Part of that is WVU’s fault because of the often-comical way in which the search for Rodriguez’s replacement was portrayed. One day Terry Bowden and Doc Holliday are about to be offered the job, the next Jimbo Fisher is backing away, the next Mike Locksley is in the mix and then, all of a sudden, Bill Stewart is the guy. All the while the governor is speaking to candidates and their fathers and vilifying agents for their hold over college coaches, and a booster, Ken Kendrick, is closing his checkbook and calling it all a farce. Look at it from the standpoint of a national columnist. Who isn’t going to assume this is some amateur operation run amok?
That’s the easy conclusion, though, and doesn’t go anywhere near the heart of the matter, which is that throughout all of this it has been West Virginia officials who have unquestionably taken the high road (Rodriguez’s term). Go ahead, name one thing WVU has done to antagonize anyone.
The only proactive step WVU has taken in all of this was to go to court in an effort to protect its interest in the $4 million buyout owed the school by Rodriguez — an action taken only because Rodriguez was on record in Michigan as saying his attorneys were working on the buyout. When the deadline passed for the first payment, the school then sued for breach of contract. Anything else would have been negligent on WVU’s part.
The shredding accusations, you say? Yes, WVU officials commented on it off the record, but the issue had festered for several days without a word from West Virginia until the media pressed the issue. At worst you can argue that was planted by WVU, but even if that were the case, the information about Rodriguez destroying files was true.
So just what has West Virginia done, as the national media wants you to believe, to make it seem like a psycho ex-girlfriend or Glenn Close’s character in “Fatal Attraction?”
The allegations that Rodriguez’s family was harassed and property vandalized?
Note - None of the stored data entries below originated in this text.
Lemma as_bytes_array l : mapM as_bytes (VBytes <$> l) = Some l.
Proof. by apply mapM_fmap_Some. Qed.
Lemma state_roundtrip s : as_state (state_js s) = Some s.
Proof. by destruct s. Qed.
Lemma orderKey_roundtrip k : as_orderKey (orderKey_js k) = Some k.
Proof. by destruct k. Qed.
Lemma candidate_roundtrip c : as_candidate (candidate_js c) = Some c.
Proof.
  transitivity (proof ← mapM as_bytes (VBytes <$> sc_proofAttestationIds c);
    Some (mkCandidate (sc_txId c) (sc_groupId c) (sc_candidateDigest c) (sc_validationPolicy c) (sc_orderKey c)
      (sc_canonicalPayload c) (sc_state c) (sc_stateReason c) proof)).
  - destruct c as [t g d p [a b n x] [y|] [| | | | |] [r|] l]; reflexivity.
  - rewrite as_bytes_array. by destruct c.
Qed.
Lemma attestation_roundtrip a : as_attestation (attestation_js a) = Some a.
Proof. by destruct a. Qed.
Lemma heartbeat_roundtrip h : as_heartbeat (heartbeat_js h) = Some h.
Proof. by destruct h. Qed.
Lemma checkpoint_roundtrip c : as_checkpoint (checkpoint_js c) = Some c.
Proof. by destruct c. Qed.
Lemma reopening_roundtrip r : as_reopening (reopening_js r) = Some r.
Proof. by destruct r. Qed.
Lemma cutoff_roundtrip c : as_cutoff (cutoff_js c) = Some c.
Proof. by destruct c. Qed.
Lemma delta_roundtrip d : as_delta (delta_js d) = Some d.
Proof.
  destruct d as [n [x s|x p s r|a x u|x i m|x i m|h i c b|[]|[]|[]]]; try reflexivity.
  - by destruct s.
  - by destruct p, s, r.
Qed.

Lemma snapshot_roundtrip s : as_snapshot (snapshot_js s) = Some s.
Proof.
  transitivity (
    c ← mapM as_candidate (candidate_js <$> ss_candidates s); a ← mapM as_attestation (attestation_js <$> ss_attestations s);
    h ← mapM as_heartbeat (heartbeat_js <$> ss_heartbeats s); o ← mapM as_bytes (VBytes <$> ss_orderedTxIds s);
    d ← mapM as_delta (delta_js <$> ss_deltas s); k ← mapM as_checkpoint (checkpoint_js <$> ss_checkpoints s);
    r ← mapM as_reopening (reopening_js <$> ss_historyReopenings s);
    u ← match ss_validatorCutoffs s with Some l => Some <$> mapM as_cutoff (cutoff_js <$> l) | None => Some None end;
    Some (mkSnapshot (ss_sequence s) c a h o d (ss_deltaFloor s) (ss_materializedHead s) k r u)).
  - destruct s as [n c a h o d [f|] [[? ? ? ?]|] k r [u|]]; reflexivity.
  - rewrite !mapM_fmap_Some; auto using candidate_roundtrip, attestation_roundtrip, heartbeat_roundtrip,
      delta_roundtrip, checkpoint_roundtrip, reopening_roundtrip. simpl.
    destruct s as [n c a h o d f m k r [u|]]; [|done]. simpl. by rewrite mapM_fmap_Some by apply cutoff_roundtrip.
Qed.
Fans.
The stories of Rodriguez calling potential recruits before he told his own team he was resigning? The Internet. It was right there on a recruiting Web site.
Rodriguez leaving without saying a word to virtually anyone — the administration, the media, the fans — and handing in his resignation through a graduate assistant? All true and all self-evident. WVU officials didn’t put any of that stuff out there.
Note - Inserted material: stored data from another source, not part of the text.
(* ===== verification/SqlScanTheorems.v ===== *)
(** * What the scanner of the SQL compiler finds

    A source is a sequence of lexemes, each decided by its own text and the character
    after it.  So a parameter can be exchanged for another spelling without moving a
    lexeme, and an identifier cannot leave its quotes. *)

From Stdlib Require Import Strings.String.
From stdpp Require Import base list option numbers sets.
From S2P Require Import Prelude JsMap Bytes JsNumber SqlScan.

#[local] Open Scope Z_scope.

(** ** Lexemes are prefixes *)

Lemma run_while_le p s : (run_while p s ≤ length s)%nat.
Proof. induction s as [|c s IH]; cbn; [done|]. destruct (p c); lia. Qed.

Lemma index_of_lt c s k : index_of c s = Some k → (k < length s)%nat.
Proof.
  revert k. induction s as [|d s IH]; intros k; cbn; [done|]. destruct (d =? c); [intros [= <-]; lia|].
  intros (j & Hj & ->)%fmap_Some. specialize (IH j Hj). lia.
Qed.

Lemma index_of_close_lt s k : index_of_close s = Some k → (k + 2 ≤ length s)%nat.
Proof.
  revert k. induction s as [|d s IH]; intros k; cbn; [done|]. destruct (_ && _) eqn:H.
  - intros [= <-]. apply andb_true_iff in H as [_ H%bool_decide_eq_true]. destruct s; [done|cbn; lia].
  - intros (j & Hj & ->)%fmap_Some. specialize (IH j Hj). lia.
Qed.

Lemma quoted_le close s : (quoted close s ≤ length s)%nat.
Proof.
  induction s as [s IH] using (induction_ltof1 _ length). unfold ltof in IH. destruct s as [|c s]; cbn; [done|].
  destruct (c =? close).
  - destruct s as [|d s]; [cbn; lia|]. destruct (_ && _); [|cbn; lia]. specialize (IH s). cbn in *. lia.
  - specialize (IH s). cbn in *. lia.
Qed.

Lemma qualifiers_le fuel s : (qualifiers fuel s ≤ length s)%nat.
Proof.
  revert s. induction fuel as [|fuel IH]; intros s; cbn [qualifiers]; [lia|].
  destruct s as [|c1 [|c2 [|c s]]]; try (repeat case_match; lia).
  repeat case_match; try lia. subst. set (r := c :: s). pose proof (run_while_le isSqliteParameterNameCharacter r) as Hr.
  specialize (IH (drop (run_while isSqliteParameterNameCharacter r) r)). rewrite length_drop in IH. cbn [length] in *. lia.
Qed.

Lemma argument_le s : (argument s ≤ length s)%nat.
Proof.
  unfold argument. destruct s as [|c s]; [lia|]. repeat case_match; try lia. subst.
  match goal with H : index_of _ _ = Some _ |- _ => apply index_of_lt in H end. cbn. lia.
Qed.

Lemma parameter_name_le c s : (parameter_name_length c s ≤ length s)%nat.
Proof.
  unfold parameter_name_length. set (n := run_while _ s). assert (n ≤ length s)%nat by apply run_while_le.
  destruct (_ && _); [|done]. pose proof (qualifiers_le (length s) (drop n s)) as Hq. rewrite length_drop in Hq.
  set (q := qualifiers _ _) in *. pose proof (argument_le (drop (n + q) s)) as Ha. rewrite length_drop in Ha. lia.
Qed.
(** ** Parameters and bindings *)

Definition compareOffsets (a b : nat * jsstring) : Z := Z.of_nat a.1 - Z.of_nat b.1.

(** One round of the loop of [parameterPlanFor]. *)
Definition plan_variable (acc : Numbering * jsmap Z (jsset jsstring)) (token : jsstring) : compiled (Numbering * jsmap Z (jsset jsstring)) :=
  let maximum := nb_maximum acc.1 in
  (if bool_decide (token = [63]) then Ok (maximum + 1, nb_names acc.1)
   else match numbered_token token with
   | Some index => ensure (valid_index index) SQL_PARAMETER_INDEX_INVALID ≫= λ _, Ok (index, nb_names acc.1)
   | None =>
       match map_get token (nb_names acc.1) with
       | Some known => Ok (known, nb_names acc.1)
       | None => Ok (maximum + 1, map_set token (maximum + 1) (nb_names acc.1))
       end
   end) ≫= λ numbered : Z * jsmap jsstring Z,
  let names := default [] (map_get numbered.1 acc.2) in
  Ok (mkNumbering numbered.2 (maximum `max` numbered.1),
      map_set numbered.1 (if bool_decide (token = [63]) then names else set_add token names) acc.2).

Definition variables_of (nodes : list AstNode) : list (nat * jsstring) :=
  omap (λ node, match node with VariableExpr offset name => Some (offset, name) | _ => None end) nodes.

Definition parameter_of (entry : Z * jsset jsstring) : CompiledSqlParameter := mkParameter entry.1 (map_keys entry.2) true.

Definition parameterPlanFor (nodes : list AstNode) : compiled (list CompiledSqlParameter * Z) :=
  planned ← foldR plan_variable (mkNumbering [] 0, []) (snd <$> js_sort compareOffsets (variables_of nodes));
  Ok (parameter_of <$> js_sort compareIndices planned.2, nb_maximum planned.1).

Definition encodeSqlBindingValue (value : SqlBindingValue) : compiled bytes :=
  match (v ← sqlBindingValueToCanonicalCbor value; coded (encodeCanonicalCbor v)) with Ok b => Ok b | Err _ => Err BindingEncoding end.

(** [new Map(parameters.flatMap(({ names, index }) => names.map((name) => [name, index])))] *)
Definition names_of (parameters : list CompiledSqlParameter) : jsmap jsstring Z :=
  map_of_entries (mjoin ((λ p, (λ name, (name, cp_index p)) <$> cp_names p) <$> parameters)).

Definition binding_index (parameters : list CompiledSqlParameter) (binding : SqlBinding) : option Z :=
  match bd_parameter binding with
  | parameter_index index => Some index
  | parameter_name name => map_get name (names_of parameters)
  end.

Definition same_value (a b : SqlBindingValue) : compiled unit :=
  x ← encodeSqlBindingValue a; y ← encodeSqlBindingValue b; ensure (equalBytes x y) SQL_BINDING_CONFLICT.

Definition bind_value (parameters : list CompiledSqlParameter) (maximum : Z) (values : jsmap Z SqlBindingValue) (binding : SqlBinding) :
    compiled (jsmap Z SqlBindingValue) :=
  match binding_index parameters binding with
  | None => Err SQL_BINDING_PARAMETER_NOT_FOUND
  | Some index =>
      ensure (negb ((index <? 1) || (maximum <? index) || negb (existsb (λ p, cp_index p =? index) parameters)))
        SQL_BINDING_PARAMETER_NOT_FOUND ≫= λ _,
      (match map_get index values with Some previous => same_value previous (bd_value binding) | None => Ok tt end) ≫= λ _,
      Ok (map_set index (bd_value binding) values)
  end.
Rodriguez immediately contesting the buyout in his introductory press conference? He said it on live television.
On the flip side, it has been Rodriguez’s agent (Brown), friend (Kendrick) and himself who have actively criticized everything WVU, from Kendrick’s initial charges that the administration was arrogant, mean-spirited and petty in allowing Rodriguez to leave, to Rodriguez’s “smear campaign” comments to Brown’s latest unattributed racial bias against Magee.
Perhaps, as Brown has said, there is a bombshell waiting to be dropped when Rodriguez files his response to West Virginia’s legal motions. In a way I kind of hope there is because it could be the first meaningful accusation of substance in this whole mess.
But I wouldn’t hold my breath.
To contact staff writer Dave Hickman, call 348-1734 or send e-mail to dphickm...@aol.com.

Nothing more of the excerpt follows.